After recovering from her treatments, Brunsmann returned to teaching, this time at a school for under-privileged girls. She didn’t know that she was only enjoying a brief period of respite between two different cancers.

In 2002, a CT scan revealed an abnormality in Brunsmann’s upper body. She was sent to Barnes-Jewish Hospital for a PET scan, which found Hodgkin lymphoma in her neck. It’s incredibly rare for patients to develop both Hodgkin and non-Hodgkin’s lymphoma, and Rearden was determined to learn why this had happened to her. Brunsmann’s celiac disease, he discovered, may have been a contributing factor.

“Dr. Rearden called the top specialists in the country, and that’s when a doctor told him celiac and lymphoma were like this,” Brunsmann said, crossing her fingers.

Rearden prescribed another round of chemotherapy. This time, however, Brunsmann knew what she was facing.

“The first was the worst, so it didn’t bother me,” she said. “I took it in stride.”

She had a similarly good-humored attitude when she was diagnosed with tongue cancer in 2016.

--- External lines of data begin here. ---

(* ===== verification/Browser.v ===== *)
(** * The remote browser ([crates/kaduox-ssh-cli/src/tui_app.rs], [tui_actions.rs],
      [tui_task_panel.rs], [tui_transfer_control.rs])

    The event loop of the terminal interface and every action of a key, as programs over
    the terminal, the connection and the transfers.  Theorems: whatever is typed, drawn
    or answered, a file is removed, moved or transferred only as it was asked for and
    confirmed; the terminal is read by one reader at a time and left as it was found. *)

From stdpp Require Import base list gmap strings numbers sorting.
From Stdlib Require Import Lia.
From S2P Require Import Prelude RustStr StrFacts OpenSshInclude RemotePath LocalPath Targets Config HostTrust Sftp RemoteFs RemoteMutation RemoteCommand TransferOps TaskRegistry Program Authenticate Exec TransferTree Privileged Screen.

(** ** Definitions *)

(** *** Keys *)
Inductive KeyCode := KUp | KDown | KHome | KEnd | KPageUp | KPageDown | KEnter | KLeft | KRight | KBackspace | KDelete | KEsc | KChar (c : char) | KOther.
Inductive KeyKind := KPress | KRepeat | KRelease.
Record KeyEvent := mk_key { key_code : KeyCode; key_control : bool; key_kind : KeyKind }.
#[export] Instance key_code_eq_dec : EqDecision KeyCode.
Proof. solve_decision. Defined.
#[export] Instance key_kind_eq_dec : EqDecision KeyKind.
Proof. solve_decision. Defined.

Definition should_quit (k : KeyEvent) : bool :=
  bool_decide (key_code k = KEsc) || bool_decide (key_code k = KChar (ch "q")) || (bool_decide (key_code k = KChar (ch "c")) && key_control k).
Definition is_transfer_cancel_key (k : KeyEvent) : bool :=
  negb (bool_decide (key_kind k = KRelease)) && (bool_decide (key_code k = KEsc) || (bool_decide (key_code k = KChar (ch "c")) && key_control k)).

(** *** Names *)
Definition reserved_punctuation : str := lit "/\:*?" ++ [dquote] ++ lit "<>|".
Definition safe_local_char (c : char) : char := if is_control c || existsb (Z.eqb c) reserved_punctuation then ch "_" else c.

(** One trailing space or dot is replaced, after which none is left. *)
Definition replace_last (s : str) : str :=
  match reverse s with c :: rest => if (c =? 32) || (c =? ch ".") then reverse rest ++ [ch "_"] else s | [] => s end.
Definition device_names : list str :=
  lit <$> ["CON"; "PRN"; "AUX"; "NUL"; "COM1"; "COM2"; "COM3"; "COM4"; "COM5"; "COM6"; "COM7"; "COM8"; "COM9";
           "LPT1"; "LPT2"; "LPT3"; "LPT4"; "LPT5"; "LPT6"; "LPT7"; "LPT8"; "LPT9"]%string.
Definition safe_local_filename (remote_name : str) : str :=
  let output := replace_last (safe_local_char <$> remote_name) in
  let output := if bool_decide (output = []) || bool_decide (output = lit ".") || bool_decide (output = lit "..") then lit "download.bin" else output in
  let stem := to_ascii_uppercase (trim (default [] (head (split (ch ".") output)))) in
  if bool_decide (stem ∈ device_names) then ch "_" :: output else output.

“The doctor keeps saying, that’s unusual, and I say, ‘that’s my middle name,’” she said.

She has high praise for the care she has received from Rearden.

“You’re a real person that he learns from and keeps going,” she said, describing how Rearden has gone on to diagnose several more lymphoma patients with celiac disease after handling her case.

Brunsmann’s three bouts with cancer were tough on her body. Though Rearden worked to protect her from the worst effects of the chemotherapy, she still suffered a loss of lung function and congestive heart failure. Recently, she underwent an operation to replace her aortic valve.

Brunsmann credits her regular physical fitness routine with keeping her on her feet. Back in 2001, shortly after surviving non-Hodgkin’s lymphoma, she began riding her bike to the school where she was teaching. The trip was 6 miles both ways, and it helped Brunsmann recover her strength after her first course of chemotherapy.

Since then, Brunsmann has continued to make fitness a priority.

“I taught myself to do push-ups, real ones, at 61 or 62.  I was walking 4 to 6 miles every day, until my aortic valve kept getting worse and worse,” she said.

Yet even the aortic valve replacement didn’t slow her down much – less than two weeks after the procedure, she was already walking a mile and a half in the mornings.

Brunsmann also hasn’t hesitated to lean on others for support. As a religious sister, she freely asks people to pray for her and often taps into the global network of School Sisters of Notre Dame for spiritual help.

“It’s the other people who help us to not be depressed – to call us to be better,” she said.

Today, 20 years after her first cancer diagnosis, Brunsmann teaches PE and sometimes health education at Ste. Genevieve Du Bois of the Woods in west St. Louis County. She has no plans to stop.

“I’ve got more children to teach, more things to do,” she said.